In the case of Piare Dusadh, 1944 FCR 110 = (AIR 1944 FC 1 [] ), Spens, C. J. quoted with approval the observation made in the United Provinces that the power of validation must be taken to be ancillary or subsidiary to the power to deal with the particular subject specified in the List. In the Supreme Court case, referred to above, the validity of the Khandwa Municipality (Validation of Taxes) Act, 1941, which had been enacted by the Governor, with the assent of the Governor-General, was challenged on the ground that the Act was ultra vires the Provincial Legislature.
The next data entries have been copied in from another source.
(** * The plan / generate / apply / verify loop of [ai_staff_loop.py]

    A shallow embedding of [.github/scripts/ai_staff_loop.py] and the
    properties of its control loop.

    Python text is modelled as [string]; Python values that come out of
    [json.loads] as the inductive [pyval]; the process environment (the two
    HTTP endpoints, the shell, [git apply], the [json] module) as a record
    of oracles [Env]; and the script itself as computations in a state and
    exception monad over the [World] (files, working tree, event log).

    What is taken for granted: a write to a file and [time.sleep] do not
    fail; characters are ASCII; a file reads as it was written.  What
    [git reset --hard] and a successful [git apply] do to the directory
    (the files the script sees, and what the working tree holds on top
    of the baseline revision) is for the environment to say; a failed
    [git apply] changes nothing, and the other git commands the script
    runs only read.  Everything else that can go wrong (a missing
    [input.md], a failing shell command, a transport error, an HTTP
    error status, an answer that is not JSON or not of the expected
    shape) is an exception of the model. *)

From Stdlib Require Import String Ascii List ZArith Lia Bool.
From Stdlib Require Import DecimalString.
Import ListNotations.
Local Open Scope string_scope.
Local Open Scope Z_scope.
Set Warnings "-register-all".

(** ** Python string operations used by the script *)

Module PyStr.

Definition len (s : string) : Z := Z.of_nat (String.length s).

(** [s.startswith(p)] *)
Definition startswith (s p : string) : bool := String.prefix p s.

(** [s.find(c)] for a one-character needle: index of the first
    occurrence, [-1] when there is none. *)
Fixpoint find_from (c : ascii) (s : string) (i : Z) : Z :=
  match s with
  | EmptyString => -1
  | String a s' => if Ascii.eqb a c then i else find_from c s' (i + 1)
  end.

Definition find (s : string) (c : ascii) : Z := find_from c s 0.

(** [s.rfind(c)]: index of the last occurrence, [-1] when there is none. *)
Fixpoint rfind_from (c : ascii) (s : string) (i : Z) (last : Z) : Z :=
  match s with
  | EmptyString => last
  | String a s' =>
      rfind_from c s' (i + 1) (if Ascii.eqb a c then i else last)
  end.

Definition rfind (s : string) (c : ascii) : Z := rfind_from c s 0 (-1).

(** Python's normalisation of one slice bound: a negative bound counts
    from the end, and the result is clamped to [0 .. len]. *)
Definition clamp (n k : Z) : Z :=
  let k' := if k <? 0 then k + n else k in
  if k' <? 0 then 0 else if n <? k' then n else k'.

(** [s[start:stop]] *)
Definition slice (s : string) (start stop : Z) : string :=
  let n := len s in
  let a := clamp n start in
  let b := clamp n stop in
  if a <? b then String.substring (Z.to_nat a) (Z.to_nat (b - a)) s
  else "".

(** Characters removed by [str.strip()] (ASCII range):
    TAB, LF, VT, FF, CR, FS, GS, RS, US and the space. *)
Definition isspace (a : ascii) : bool :=
  let n := Z.of_nat (nat_of_ascii a) in
  ((9 <=? n) && (n <=? 13)) || ((28 <=? n) && (n <=? 32)).

Fixpoint lstrip (s : string) : string :=
  match s with
  | EmptyString => EmptyString
  | String a s' => if isspace a then lstrip s' else s
  end.

Fixpoint rstrip (s : string) : string :=
  match s with
  | EmptyString => EmptyString
  | String a s' =>
      match rstrip s' with
      | EmptyString => if isspace a then EmptyString else String a EmptyString
      | r => String a r
      end
  end.

(** [s.strip()] *)
Definition strip (s : string) : string := rstrip (lstrip s).

(** [sep.join(parts)] *)
Definition join (sep : string) (parts : list string) : string :=
  String.concat sep parts.

(** [str(n)] for an [int] *)
Definition of_int (n : Z) : string := NilZero.string_of_int (Z.to_int n).

(** [x or default] on strings: the empty string is falsy. *)
Definition or_else (s default : string) : string :=
  match s with EmptyString => default | _ => s end.

(** [needle in hay] *)
Fixpoint contains (hay needle : string) : bool :=
  String.prefix needle hay ||
  match hay with
  | EmptyString => false
  | String _ hay' => contains hay' needle
  end.

End PyStr.

(** ** Python values

    The values [json.loads] can return.  A [dict] keeps its insertion
    order, so it is an association list; a [float] is kept as its [repr]. *)

Inductive pyval : Type :=
| PNone
| PBool (b : bool)
| PInt (n : Z)
| PFloat (repr : string)
| PStr (s : string)
| PList (items : list pyval)
| PDict (entries : list (string * pyval)).

(** The exceptions that can reach the script. *)
Inductive exn : Type :=
| FileNotFoundError
| CalledProcessError (cmd : string)
| RequestException            (* transport failure or timeout of requests.post *)
| HTTPError (status : Z)      (* raise_for_status *)
| JSONDecodeError             (* Response.json *)
| AttributeError
| TypeError.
Learn- ed Advocate-General relied on the following observation, made in paragraph 10 of the judgment:
"(10) Retrospective legislation being thus open to the Provincial Legislatures, the Act of the Governor had the same force. Retrospective laws, it has been held, can validate an Act, which contains some defect in the enactment. Examples of Validating Acts, which rendered inoperative decrees or orders of the Court or alternatively made them valid and effective, are many. In Atiqa Begums case, 1940 FCR 110 = (AIR 1941 FC 16 [LQ//1940/1] ), the power of validating defective laws was held to be ancillary and subsidiary to the powers conferred by the Entries and to be included in those powers. Later, the Federal Court in (1943) 6 FLJ (FC) 187 = (AIR 1944 FC I), considered the matter fully, and held that the powers of the Governor-General which were conterminous with those of the Central Legislature included the power of validation. The same can be said of the Provincial Legislatures and also of the Governor acting as a Legislature."
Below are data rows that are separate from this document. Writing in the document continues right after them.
(** * Lost & Found service: items, claims, listing and upload clean-up

    A shallow embedding of the request handlers of [server.js] (with the
    schema of [db.js]) and the properties of the item / claim lifecycle,
    the public listing and the upload clean-up that they satisfy.

    Conventions of the model.
    - A JavaScript string is a [string]; every character stands for one
      code unit below 256, so the white space that [trim] and [parseInt]
      strip is TAB, LF, VT, FF, CR, SPACE and NBSP.
    - A JavaScript number is a double: an integer that a double holds,
      an infinity or [NaN]; the handlers only produce numbers with
      [parseInt], [Math.max], [Math.min], [-] and [*].  [parseInt] and [-]
      round to the nearest double.  The table of an SQLite file holds
      fewer than 2^53 rows: a row count is a number as it is, and the
      product that gives the offset is kept exact and is rounded where
      SQLite checks it (the product and its double differ only above
      2^53, past the last row of such a table).
    - A request value (query, body or route parameter) is absent
      ([None], JavaScript [undefined]) or a string.
    - The SQLite tables are lists of rows in rowid order together with the
      AUTOINCREMENT counter of the table; the upload directory is a finite
      set of file names; [fs.unlink] removes its file at the point of the
      call and ignores a missing file (its callback is [() => {}]).
    - Every handler runs in a small state monad over the [world]; the
      effects on the tables and on the upload directory are also appended
      to a trace, in program order. *)

From Stdlib Require Import ZArith Ascii String List Bool Lia OrderedTypeEx.
From stdpp Require Import base tactics option list sorting gmap strings.

Local Open Scope string_scope.
Local Open Scope list_scope.
Local Open Scope Z_scope.

(** ** JavaScript primitives *)

Module JS.

Inductive jsnum : Type :=
| Num (z : Z)
| Infinity (negative : bool)
| NaN.

Definition jsnum_eq_dec (a b : jsnum) : {a = b} + {a <> b}.
Proof. decide equality; [apply Z.eq_dec|apply Bool.bool_dec]. Defined.

(** The double nearest to an integer, ties to the even significand: an
    integer up to 2^53 in absolute value is a double; above, the 53
    leading bits are kept and the rest is rounded; from 2^1024 - 2^970 on
    the result is an infinity. *)
Definition to_double (z : Z) : jsnum :=
  let a := Z.abs z in
  if a <=? 2 ^ 53 then Num z
  else
    let e := Z.log2 a - 52 in
    let q := a / 2 ^ e in
    let rest := a mod 2 ^ e in
    let half := 2 ^ (e - 1) in
    let q' := if (half <? rest) || ((rest =? half) && Z.odd q)
              then q + 1 else q in
    if 2 ^ 1024 <=? q' * 2 ^ e then Infinity (z <? 0)
    else Num (Z.sgn z * (q' * 2 ^ e)).

(** [Math.max] and [Math.min] on two arguments: [NaN] is contagious, and
    the infinities are the largest and the smallest number. *)
Definition Math_max (a b : jsnum) : jsnum :=
  match a, b with
  | NaN, _ | _, NaN => NaN
  | Infinity false, _ | _, Infinity false => Infinity false
  | Infinity true, x | x, Infinity true => x
  | Num x, Num y => Num (Z.max x y)
  end.

Definition Math_min (a b : jsnum) : jsnum :=
  match a, b with
  | NaN, _ | _, NaN => NaN
  | Infinity true, _ | _, Infinity true => Infinity true
  | Infinity false, x | x, Infinity false => x
  | Num x, Num y => Num (Z.min x y)
  end.

(** [a - b], rounded to the nearest double. *)
Definition sub (a b : jsnum) : jsnum :=
  match a, b with
  | Num x, Num y => to_double (x - y)
  | Infinity s, Num _ => Infinity s
  | Num _, Infinity s => Infinity (negb s)
  | Infinity s, Infinity t => if Bool.eqb s t then NaN else Infinity s
  | _, _ => NaN
  end.

(** [a * b]; the product of two integers is kept exact, and rounded
    where it is used ([Sql.integer]). *)
Definition mul (a b : jsnum) : jsnum :=
  match a, b with
  | Num x, Num y => Num (x * y)
  | Infinity s, Num y | Num y, Infinity s =>
      if y =? 0 then NaN else Infinity (xorb s (y <? 0))
  | Infinity s, Infinity t => Infinity (xorb s t)
  | _, _ => NaN
  end.

(** White space of [String.prototype.trim] and of [parseInt], below 256. *)
Definition is_ws (c : ascii) : bool :=
  let n := N_of_ascii c in
  (((9 <=? n) && (n <=? 13)) || (n =? 32) || (n =? 160))%N.

Fixpoint trimStart (s : string) : string :=
  match s with
  | EmptyString => EmptyString
  | String c s' => if is_ws c then trimStart s' else s
  end.

Fixpoint trimEnd (s : string) : string :=
  match s with
  | EmptyString => EmptyString
  | String c s' =>
      match trimEnd s' with
      | EmptyString => if is_ws c then EmptyString else String c EmptyString
      | t => String c t
      end
  end.

Definition trim (s : string) : string := trimEnd (trimStart s).

(** [s.slice(0, max)] for a non-negative [max]. *)
Fixpoint slice0 (max : nat) (s : string) : string :=
  match max, s with
  | O, _ => EmptyString
  | _, EmptyString => EmptyString
  | S m, String c s' => String c (slice0 m s')
  end.

(** Truthiness of a request value: [undefined] and [''] are falsy. *)
Definition truthy (v : option string) : bool :=
  match v with
  | None => false
  | Some EmptyString => false
  | Some _ => true
  end.

(** A string is truthy unless it is empty. *)
Definition nonempty (s : string) : bool :=
  match s with
  | EmptyString => false
  | _ => true
  end.

(** The value of a digit in the given radix (10 or 16). *)
Definition digit_val (radix : Z) (c : ascii) : option Z :=
  let n := Z.of_N (N_of_ascii c) in
  let v :=
    if (48 <=? n) && (n <=? 57) then Some (n - 48)
    else if (97 <=? n) && (n <=? 122) then Some (n - 87)
    else if (65 <=? n) && (n <=? 90) then Some (n - 55)
    else None in
  match v with
  | Some d => if d <? radix then Some d else None
  | None => None
  end.

(** The longest prefix of digits, read in the radix; [None] when the
    prefix is empty. *)
Fixpoint digits (radix : Z) (s : string) (acc : option Z) : option Z :=
  match s with
  | EmptyString => acc
  | String c s' =>
      match digit_val radix c with
      | Some d => digits radix s' (Some (radix * default 0 acc + d))
      | None => acc
      end
  end.

(** [parseInt(s)] without a radix argument: the double nearest to the
    integer that the digits spell. *)
Definition parseInt (s : string) : jsnum :=
  let s1 := trimStart s in
  let '(sign, s2) :=
    match s1 with
    | String "-" r => (-1, r)
    | String "+" r => (1, r)
    | _ => (1, s1)
    end in
  let '(radix, s3) :=
    match s2 with
    | String "0" (String "x" r) => (16, r)
    | String "0" (String "X" r) => (16, r)
    | _ => (10, s2)
    end in
  match digits radix s3 None with
  | Some n => to_double (sign * n)
  | None => NaN
  end.

End JS.

(** [sanitizeString(s, max)]: a falsy value gives the empty string,
    otherwise the first [max] code units, trimmed at both ends. *)
Definition sanitizeString (s : option string) (max : nat) : string :=
  if JS.truthy s then JS.trim (JS.slice0 max (default "" s)) else "".

(** ** SQLite text operators *)

Module Sql.

(** ASCII case folding of [LIKE]. *)
Definition lower (c : ascii) : ascii :=
  let n := N_of_ascii c in
  if ((65 <=? n) && (n <=? 90))%N then ascii_of_N (n + 32) else c.

Definition eq_nocase (a b : ascii) : bool :=
  Ascii.eqb (lower a) (lower b).

(** [text LIKE pattern]: [%] matches any run of characters, [_] exactly
    one character, every other character itself up to ASCII case. *)
Fixpoint like (pattern text : string) : bool :=
  match pattern with
  | EmptyString =>
      match text with EmptyString => true | _ => false end
  | String p pattern' =>
      if Ascii.eqb p "%" then
        (fix star (t : string) : bool :=
           like pattern' t ||
           match t with
           | EmptyString => false
           | String _ t' => star t'
           end) text
      else
        match text with
        | EmptyString => false
        | String c text' =>
            (Ascii.eqb p "_" || eq_nocase p c) && like pattern' text'
        end
  end.

(** The pattern [`%${q}%`]. *)
Definition around (q : string) : string := ("%" ++ q ++ "%")%string.

(** [a <= b] on TEXT values under the BINARY collation. *)
Definition text_le (a b : string) : bool := String.leb a b.

(** [LIMIT l OFFSET o] over the rows of a query: the first [o] rows are
    skipped and at most [l] rows follow; a negative offset counts as 0
    and a negative limit as no limit. *)
Fixpoint skip_rows {A} (o : Z) (rows : list A) : list A :=
  match rows with
  | [] => []
  | _ :: rows' => if 0 <? o then skip_rows (o - 1) rows' else rows
  end.

Fixpoint first_rows {A} (l : Z) (rows : list A) : list A :=
  match rows with
  | [] => []
  | x :: rows' => if 0 <? l then x :: first_rows (l - 1) rows' else []
  end.

Definition limit_offset {A} (l o : Z) (rows : list A) : list A :=
  let rest := skip_rows o rows in
  if l <? 0 then rest else first_rows l rest.

(** [WHERE id = ?]: a [NaN] parameter is bound as NULL and equals no id,
    and neither does an infinity. *)
Definition id_is (p : JS.jsnum) (id : Z) : bool :=
  match p with
  | JS.Num z => z =? id
  | _ => false
  end.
These three decisions cited by the learned Advocate-General fully support his contention.
(30.) Mr. Ghose, however, submitted that, in absence of a legislative provision like Section 16 of the Mines and Minerals (Regulation and Development) Act, 1957, a mere rule like Rule 20 (2) is not sufficient to alter the terms of the existing leases and for a rule like Rule 20 (2) to be operative in regard to the existing leases there must be a provision of law enabling the alteration of terms of the existing leases. Therefore, mere validation of Rule 20 would not make it operative unless the second proviso to Section 10 of the Bihar Land Reforms Act is held to be validly enacted. In support of this contention, Mr. Ghose relied on the following observation made in Baijnath Kedias case, AIR 1970 SC 1436 [LQ/SC/1969/305] :--
"...... Although Section 16 applies to minor minerals it only permits modification of mining leases granted before October 25, 1949. In regard to leases of minor minerals executed between this date and December, 1964 when Rule 20 (1) was enacted, there is no provision of law which enables the terms of existing leases to be altered. A mere rule is not sufficient."
I do not consider it necessary to further deal with the alternative argument raised by learned Advocate-General as I have rejected the main contention of Mr. Ghose.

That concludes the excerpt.